36.3

 

The architecture is trembling, half‑collapsed, half‑revealed. Hasmed lies, broken like a hollowed log, his ribs splayed outwards like the wings of a Viking blood eagle ritual torture. Ripples of void spill from him in soft, silent waves. The thirty minutes of awe‑struck silence hangs over everything like a held breath before the movie jump-scare.

Roisin feels the tightening of the world as it begins to narrow in possibility, shifting to the aftermath of the opening of the seals, the declaration of judgement and a shift toward something cleaner and colder than anything the Author ever made.

Gabriel’s voice rings out; a death-bell ringing compared to the silence they have all just witnessed. Eardrums are shattered and the world below cowers in terror, shrinking back toward the ideal of Pangea; of Eden before the Fall of Adam. Earthquakes level the remains of cities; opening pits to the dwellers of the abyss; land masses collide forming mountains where there were valleys, and doubling, tripling the heights of the Matterhorn, Everest, Kilimanjaro, until their tips pierce the atmosphere; space needles for a population of explorers about to become extinct. “Creation begins with order.”

The first thing he does is restore the boundaries, and he begins with the establishment of the planes, although far fewer return to existence than before. He establishes the barriers between the Heavens and the Earth, and between the Earth and the lands beneath. Roisin feels herself, and the other celestials, lifted as the Seven Hells fall away from then; an almost-perfect labyrinthian circle of tiers descending further than she can see; the underside of a 3D printed mountain, hollow, vast and deep.
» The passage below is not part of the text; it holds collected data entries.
Lemma contents_free slots lo l : Contents slots lo l -> zlen l < N -> slots !! at_position (lo + zlen l) = Some None.
Proof.
  intros [_ _ H] Hl. rewrite H by zlia. f_equal. apply lookup_ge_None. replace (lo + zlen l - lo) with (zlen l) by lia. unfold zlen. lia.
Qed.

Lemma contents_push slots lo l v : Contents slots lo l -> zlen l < N -> Contents (<[at_position (lo + zlen l) := Some v]> slots) lo (l ++ [v]).
Proof.
  intros [Hs Hb H] Hl. split; [by rewrite length_insert|rewrite zlen_app; unfold zlen in *; cbn; lia|]. intros p Hp. destruct (decide (p = lo + zlen l)) as [->|Hne].
  - rewrite list_lookup_insert_eq by (rewrite Hs; apply at_position_lt). replace (lo + zlen l - lo) with (zlen l) by lia. unfold zlen. rewrite Nat2Z.id. by rewrite list_lookup_middle.
  - rewrite list_lookup_insert_ne by (intros E; apply Hne; symmetry; apply (at_position_inj lo); [zlia|done|done]). rewrite H by done. f_equal.
    destruct (decide (p < lo + zlen l)).
    + symmetry. apply lookup_app_l. unfold zlen in *. lia.
    + rewrite (lookup_ge_None_2 l) by (unfold zlen in *; lia). symmetry. apply lookup_ge_None. rewrite length_app. unfold zlen in *. cbn. lia.
Qed.

Lemma contents_pop slots lo x l : Contents slots lo (x :: l) -> Contents (<[at_position lo := None]> slots) (lo + 1) l.
Proof.
  intros [Hs Hb H]. rewrite zlen_cons in Hb. split; [by rewrite length_insert|lia|]. intros p Hp. destruct (decide (p = lo + N)) as [->|Hne].
  - rewrite at_position_round, list_lookup_insert_eq by (rewrite Hs; apply at_position_lt). f_equal. symmetry. apply lookup_ge_None. unfold zlen in *. lia.
  - rewrite list_lookup_insert_ne by (intros E; assert (lo = p) by (apply (at_position_inj lo); [lia|lia|done]); lia). rewrite H by lia. f_equal.
    by replace (Z.to_nat (p - lo)) with (S (Z.to_nat (p - (lo + 1)))) by lia.
Qed.

(** ** The ring is a queue *)

Definition Repr (r : Ring T) (l : list T) : Prop :=
  exists lo, 0 <= lo /\ rg_head r = wrap64 lo /\ rg_tail r = wrap64 (lo + zlen l) /\ Contents (rg_slots r) lo l /\ Indexed N (lo + zlen l).

Lemma Repr_len r l : Repr r l -> ring_len r = zlen l.
Proof.
  intros (lo & Hlo & Eh & Et & HC & _). unfold ring_len. rewrite Eh, Et, wrap_distance; [lia|]. pose proof (cn_bound _ _ _ HC). zlia.
Qed.

Section Divides.
Hypothesis Hdiv : (N | M64).

#[export] Instance ring_fifo : Fifo (Ring T) T := mkFifo _ _ (ring_new N) (push N) (pop N).

Lemma ring_starts : Repr (ring_new N) [].
Proof. exists 0. split; [lia|]. split; [done|]. split; [done|]. split; [apply contents_new; lia|by left]. Qed.

Lemma ring_bounded r l : Repr r l -> zlen l <= N.
Proof. intros (lo & _ & _ & _ & HC & _). exact (cn_bound _ _ _ HC). Qed.

Lemma ring_refuses r l v : Repr r l -> zlen l = N -> push N v r = (r, Some v).
Proof. intros H E. unfold push. fold (ring_len r). rewrite (Repr_len r l H), E. by rewrite Z.leb_refl. Qed.

Lemma ring_accepts r l v : Repr r l -> zlen l < N -> exists r', push N v r = (r', None) /\ Repr r' (l ++ [v]).
Proof.
  intros H Hl. unfold push. fold (ring_len r). rewrite (Repr_len r l H). destruct (Z.leb_spec N (zlen l)) as [?|_]; [lia|]. eexists. split; [done|].
  destruct H as (lo & Hlo & Eh & Et & HC & HI). exists lo. cbn. split; [done|]. split; [done|]. rewrite Et, wrap_next, zlen_app, index_wrap by (done || zlia).
  split; [f_equal; unfold zlen; cbn; lia|]. split; [by apply contents_push|by left].
Qed.

Lemma ring_empty r : Repr r [] -> pop N r = (r, Empty).
Proof. intros (lo & _ & Eh & Et & _). unfold pop. rewrite Eh, Et, Z.add_0_r, Z.eqb_refl. done. Qed.

Lemma ring_gives r x l : Repr r (x :: l) -> exists r', pop N r = (r', Value x) /\ Repr r' l.
Proof.
  intros (lo & Hlo & Eh & Et & HC & HI). pose proof (cn_bound _ _ _ HC) as Hb. rewrite zlen_cons in *. unfold pop. rewrite Eh, Et, Z.eqb_sym, wrap_eq by zlia.
  destruct (Z.eqb_spec (lo + (1 + zlen l)) lo) as [?|_]; [zlia|]. rewrite index_wrap by (done || by left). rewrite (contents_head _ _ _ _ HC). eexists. split; [done|].
  exists (lo + 1). cbn. rewrite wrap_next. split; [lia|]. split; [done|]. replace (lo + 1 + zlen l) with (lo + (1 + zlen l)) by lia. split; [done|]. split; [by apply contents_pop in HC|by left].
Qed.

#[export] Instance ring_fifo_laws : FifoLaws ring_fifo N := {|
  Queued := Repr; fifo_starts := ring_starts; fifo_bounded := ring_bounded; fifo_refuses := ring_refuses; fifo_accepts := ring_accepts;
  fifo_empty := ring_empty; fifo_gives := ring_gives |}.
Suspended like a mezzanine over the drop, Tartarus stands alone. There is no more Sheol; no more Limbo. The river Styx pours through Tartarus directly into the void, for there is no further need for Charon to ferry souls across, for he has removed the possibility of forgetfulness and re-birth. Around the earth, religions collapse as their central tenets are destroyed. There will be no need for spiritual enlightenment, because there will be no belief in a higher power, only the proof of it.

Roisin takes her first deep breath since Gabriel appeared, the pressure of the collapsed planes eased, at least for a moment. She glances across at her companions. The Riders have shrouded themselves back into human forms. War’s sword has become a briefcase chained to her wrist; Death has been watching too many low-budget movies and now wears a skull-mask over his skull and exchanged his sword for a half-metre chainsaw. There’s something quite satisfyingly meta about him wearing a skull mask, and she desperately wants to buy him a tee-shirt with the slogan ‘Ce n'est pas un crane.’ [RG1] It would be hilarious. Pestilence is no longer in the garb of The Artist and has traded his robe for a lab-coat and his scales for a stethoscope.

Namaan’s shriek forces her attention back to the present. Whatever rule Gabriel has reinserted is tearing the Nephilim apart. Bits of his form are peeling away; flesh from bone; bone from charcoal and paint. She tries to fold her arms around him, but they encounter nothing physical, for his body is as solid a smoke. She looks toward Astaroth. “What’s happening to him?”

Her companion winces as he tries to comprehend the boundary the archangel has set. “There was a blur between the Elohim and the Mortal,” he says, his breath coming in gasps as if he was speaking through a hurricane. “He’s sharpened it to extinguish hybrids.”

“Hybrids?” She frowns as a suspicion rises regarding Gabriel’s intent. “Human and Angel, you mean?”

“Yes. He’s trying to eliminate you by separating you DNA into component parts. You won’t survive if he manages it. It would be like removing your central nervous system and expecting you and it to be separate identities.”

“And that’s what it’s doing to Namaan?”

“Yes. It’s splitting him into two parts, stripping away the Elohim part from the human one. It will kill him. It will kill all the Nephilim.”

The rules snap into place like chalked string snapped against a bare canvas and Roisin gasps as the architecture tightens around her. She feels her breath being once more crushed out of her, and she remembers a series of woodcuts illustration the ludicrous trials of the Pendle ‘witches,’ who were a group of Lancastrian women (and two men) tried and murdered for the death of some villagers by means of hexes and spells. It was just coincidence that their accusers were then able to take over the land belonging to them. A common death for those accused of witchcraft was ‘boarding,; where a door was placed over a bound ‘witch’ and had stones added until she was crushed to death. Now she knew how it felt.